Abstract
Background: Calcium channel blocker (CCB) toxicity presents a significant mortality risk, highlighting the need for effective treatment strategies such as ECMO. This study analyzes ELSO registry data to determine the mortality rate in adults treated with ECMO for CCB toxicity and identifies clinical predictors of mortality.
Methods: A retrospective analysis of the ELSO registry from January 2016 to April 2023 was conducted, focusing on adults with CCB toxicity who received ECMO. Data collected included patient demographics, ECMO details, pre-ECMO clinical indicators, and in-hospital mortality. The analysis employed descriptive statistics to profile the patient population, with independent t-tests and chi-square tests comparing survivors to non-survivors. Logistic regression identified mortality predictors, integrating multiple imputation to remedy missing data, thus ensuring the analysis’s integrity.

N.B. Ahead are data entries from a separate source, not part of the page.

(** * iso8601: ISO-8601 durations, parser and formatter

    A shallow embedding of [duration.go] (package [iso8601]):
    [ParseDuration], its scanners [leadingInt] and [leadingFraction], the
    unit resolvers [sampleUnits.unit] and [duration.unit] with the calendar
    units [month] and [year], and [FormatDuration] with [fmtInt] and
    [fmtFrac].

    Conventions of the embedding:
    - [uint64] and [int64] ([time.Duration]) values are integers of [Z];
      every arithmetic operation of the source is followed by the
      wrap-around of its type ([u64], [i64]);
    - a Go [string] is a [string] of bytes; [s[0]], [s[1:]] and [len(s)]
      are pattern matching and [String.length];
    - [float64] is the IEEE-754 binary64 format of the standard library's
      [SpecFloat] ([prec = 53], [emax = 1024], round to nearest even);
    - an [error] is identified with the sentinel it wraps (what [errors.Is]
      observes); the text built around it by [fmt.Errorf] is left out;
    - the package [time] is outside of the repository: the calendar
      operations the code calls are fields of the class [Runtime];
    - [log.Println] in the parser loop writes to the standard logger and
      has no effect on the values computed; it is left out. *)

From Stdlib Require Import ZArith Bool List String Ascii Lia SpecFloat.
Import ListNotations.

Local Open Scope string_scope.
Local Open Scope Z_scope.

(** ** Machine integers *)

Module Word.

Definition two63 : Z := 9223372036854775808.
Definition two64 : Z := 18446744073709551616.

(** Wrap-around of [uint64] arithmetic. *)
Definition u64 (z : Z) : Z := z mod two64.

(** Conversion to [int64] (two's complement), also the wrap-around of
    [int64] arithmetic. *)
Definition i64 (z : Z) : Z :=
  let r := z mod two64 in
  if r <? two63 then r else r - two64.

Definition in_i64 (z : Z) : Prop := - two63 <= z < two63.

End Word.
Import Word.

(** ** Errors and outcomes *)

(** The sentinels of the [var] block at the head of [duration.go]. *)
Inductive error : Set :=
| ErrInvalidDuration
| ErrMissingUnit
| ErrUnknownUnit
| ErrOverflow
| ErrLeadingInt.

(** The three sentinels [ParseDuration] wraps. *)
Definition reported (e : error) : Prop :=
  e = ErrInvalidDuration \/ e = ErrMissingUnit \/ e = ErrOverflow.

(** The outcome of a call: a value with a [nil] error, a non-[nil] error,
    a run-time panic (index out of range), or, for the loops that are
    written with fuel, the fuel running out. *)
Inductive outcome (A : Type) : Type :=
| Ok (a : A)
| Err (e : error)
| Panic
| OutOfFuel.

Arguments Ok {A} a.
Arguments Err {A} e.
Arguments Panic {A}.
Arguments OutOfFuel {A}.

(** ** Bytes *)

Definition code (c : ascii) : Z := Z.of_N (N_of_ascii c).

Results: The study determined a 40.6% mortality rate among patients treated with ECMO for CCB toxicity. Significant predictors of mortality identified through logistic regression included severe metabolic acidosis (pH < 7.1), the need for renal replacement therapy prior to ECMO, and neurological complications. An inverse relationship between ECMO support duration and mortality was noted, potentially indicating bias from premature discontinuation in patients with poor prognoses. The analysis acknowledged limitations due to incomplete data, particularly regarding pre-ECMO cardiac arrest and elevated lactate levels, affecting the ability to establish these as definitive predictors of mortality.
Conclusion: The mortality rate for ECMO-treated CCB toxicity was 40.6%, with severe metabolic acidosis, pre-ECMO renal replacement therapy need, and neurological complications identified as key predictors of mortality. Data limitations affected the analysis of certain predictors.